Commentary — It is troubling to read a network security-related rant on eWeek where the columnist misses obvious points.
Quoting the eWeek story:
It is not uncommon for support workers at ISPs to tell users who call in for assistance to turn off anti-virus programs and firewalls before any help can be provided. I guess virus
– and worm-ridden computers are much easier to troubleshoot and support. (…)
But maybe anti-virus programs and firewalls are overrated as security tools. In a response to my column, IT consultant Triona Guidry told me that a support person at an ISP informed one of her clients that he didn’t need these kinds of tools because the ISP network already had them.
I would really love to see that ISP network?it must be almost magical. Why, this ISP apparently has been able to pull off a level of network-based protection that would make any corporation or government envious.
It is true that ISPs ask users to turn their anti-virus and firewall software off. I’ve experienced this once. I answered “no way” to the friendly prompt. The operator replied: “I’m sorry, I can’t do anything for you if you do not cooperate.” This pissed me off so much — I had spent half a day configuring a server and this clueless person wanted me to let viruses in?!? — that they eventually escalated the call. And level-3 tech support acknowledged I merely needed to answer ICMP-related queries. So if anything, the main problem comes from the lack of a skilled workforce involved in level-1 tech support. And who can blame the ISPs for this? Most of the time, users just need help to configure MS-Outlook. Do you really expect these same users to configure their firewall to let ICMP in and out?
Speaking of level-1 tech support, here’s a tip if you don’t like to deal with them: When you call your ISP’s tech support, immediately ask for level-2 or level-3 support. They’ll usually let you through if you ask them to confirm your diagnosis in a straightforward manner, e.g. “xyz.xyz.xyz.xyz, named blah.isp.domain is one of your machines, right? I trace my packets until there but it looks like something is down right behind it. Thank you for passing me on to someone who can tell me how long it will take to solve the issue.” If this doesn’t work, hang up, find the Head of Technical Support or the Head of Technology using a search engine, call the company’s HQ and ask to speak to him. When prompted to leave a message, ask what the guy in charge of network operations’ name is and whether he or one of his colleagues is available. If they don’t put you through at this point, call a random person in the company. As in: “Oops, I’m so sorry, I thought I dialed [guy in charge of network operations’ name]’s phone number. Would you mind transferring me please?” Oh, and… Don’t forget to immediately ask for a direct phone number upon getting the right person — before he understands you just bypassed the entire support procedure.
Regarding whether you need an anti-virus and a firewall, I would challenge the relevance of the antivirus at the very least. I have no antivirus, but I’ve a tool that protects my registry settings. Technically, however, it never has been necessary in the past years. My two firewalls — one on the router, and one on the PC — have blocked every single threat. Why? Because Windows viruses don’t usually target Cisco software. Because I’ve disabled active components almost entirely on my browser. And because I read my emails as plain text. Thus, exposure is minimal.

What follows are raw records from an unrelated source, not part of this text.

(** C7 (amended).  [getMinWaitTimeMs] returns 0 whenever an account is
    available, in particular whenever one is usable; when every
    non-invalid account is rate-limited for the model (and there is one),
    it returns the least of the remaining cooldown and rate-limit waits of
    the non-invalid accounts, a positive number: 10000 for three accounts
    whose limits reset in 10 s, 40 s and 90 s.  When all accounts are
    rate-limited, the orchestrator fails as resource-exhausted without
    sleeping if that minimum exceeds 120000 ms, and otherwise sleeps for
    the minimum plus a margin of 500 ms and retries with the attempt
    counter unchanged. *)
Theorem min_wait_and_gate (accounts : list Account) (modelId : string)
    (now attempt : Z) (a : Account) :
  (In a (getAvailableAccounts accounts modelId now) ->
   getMinWaitTimeMs accounts modelId now = 0)
  /\ (modelId <> "" -> In a accounts ->
      isAccountUsable (Some a) modelId now = true ->
      getMinWaitTimeMs accounts modelId now = 0)
  /\ (In a accounts -> isInvalid a = false ->
      Forall (fun b => isInvalid b = false -> limitedNow b modelId now = true)
        accounts ->
      0 < getMinWaitTimeMs accounts modelId now
      /\ In (getMinWaitTimeMs accounts modelId now)
            (allWaits accounts modelId now)
      /\ forall w, In w (allWaits accounts modelId now) ->
                   getMinWaitTimeMs accounts modelId now <= w)
  /\ getMinWaitTimeMs
       [limitedUntil "a@x.io" modelId (now + 10000) 10000;
        limitedUntil "b@x.io" modelId (now + 40000) 40000;
        limitedUntil "c@x.io" modelId (now + 90000) 90000] modelId now
     = 10000
  /\ (isAllRateLimited accounts modelId now = true ->
      (getMinWaitTimeMs accounts modelId now > 120000 ->
       rateLimitGate accounts modelId now attempt
       = ResourceExhausted (getMinWaitTimeMs accounts modelId now))
      /\ (getMinWaitTimeMs accounts modelId now <= 120000 ->
          rateLimitGate accounts modelId now attempt
          = SleepThenRetry (getMinWaitTimeMs accounts modelId now + 500)
              attempt)).
Proof.
  assert (Hmin : forall accs, accs <> [] ->
            Forall (fun b => isInvalid b = false ->
                             limitedNow b modelId now = true) accs ->
            isMinOf (fold_left (minWaitStep modelId now) accs None)
                    (allWaits accs modelId now)
            /\ getMinWaitTimeMs accs modelId now
               = default 0 (fold_left (minWaitStep modelId now) accs None)).
  { intros accs Hne Hall. split.
    - apply (fold_minWait_min modelId now accs None []). reflexivity.
    - unfold getMinWaitTimeMs. destruct accs; [contradiction|].
      rewrite (limited_not_available _ _ _ Hall). reflexivity. }
  split; [apply available_zero|].
  split; [apply usable_zero|].
  split; [|split].
  - intros Hin Hinv Hall.
    destruct (Hmin accounts) as [Hm ->]; [intros ->; destruct Hin|exact Hall|].
    destruct (limited_has_wait accounts modelId now a Hin Hinv)
      as [w0 Hw0];
      [exact (proj1 (List.Forall_forall _ _) Hall a Hin Hinv)|].
    destruct (fold_left _ accounts None) as [w|]; simpl in *.
    + destruct Hm as [Hw Hle]. split; [|split; assumption].
      eapply waits_positive. exact Hw.
    + rewrite Hm in Hw0. destruct Hw0.
  - match goal with |- getMinWaitTimeMs ?p _ _ = _ => set (pool := p) end.
    destruct (Hmin pool) as [Hm ->]; [discriminate| |].
    { subst pool. repeat constructor; intros _; unfold limitedNow, limitFor;
        simpl; rewrite lookup_singleton_eq; simpl;
        apply Z.gtb_lt; lia. }
    assert (Ew : allWaits pool modelId now = [10000; 40000; 90000]).
    { subst pool. unfold allWaits. simpl.
      rewrite !waitsOf_limitedUntil by lia. simpl.
      repeat f_equal; lia. }
    rewrite Ew in Hm.
    destruct (fold_left _ pool None) as [w|]; simpl in *; [|discriminate].
    destruct Hm as [Hw Hle]. specialize (Hle 10000 (or_introl eq_refl)).
    destruct Hw as [<-|[<-|[<-|[]]]]; lia.
  - intros Hall. unfold rateLimitGate. rewrite Hall. split; intros Hw.
    + destruct (Z.gtb_spec (getMinWaitTimeMs accounts modelId now)
                  MAX_WAIT_BEFORE_ERROR_MS) as [_|Hle]; [reflexivity|].
      unfold MAX_WAIT_BEFORE_ERROR_MS in Hle. lia.
    + destruct (Z.gtb_spec (getMinWaitTimeMs accounts modelId now)
                  MAX_WAIT_BEFORE_ERROR_MS) as [Hgt|_].
      * unfold MAX_WAIT_BEFORE_ERROR_MS in Hgt. lia.
      * f_equal. lia.
Qed.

But do I really need the firewall at all? It depends. A firewall is meant to reduce your exposure to security threats, so technically, I’d say you want an active firewall on every device. However, if you are a clueless user with a single computer, as is the case with many ISP customers, you might prefer that the ISP takes care of it. Which he can, since multiservice access routers let you manage firewalls, VPNs and antiviruses from within your network’s core. Compare your internet connection with a tunnel. Putting the security measures at one end or the other makes no difference whatsoever. Hence, you might as well put the firewall, VPN and antivirus at the edge the ISP is managing rather than at the edge the user is managing. If you’re a company, however, things are different: As soon as you have two devices, you want firewalls around.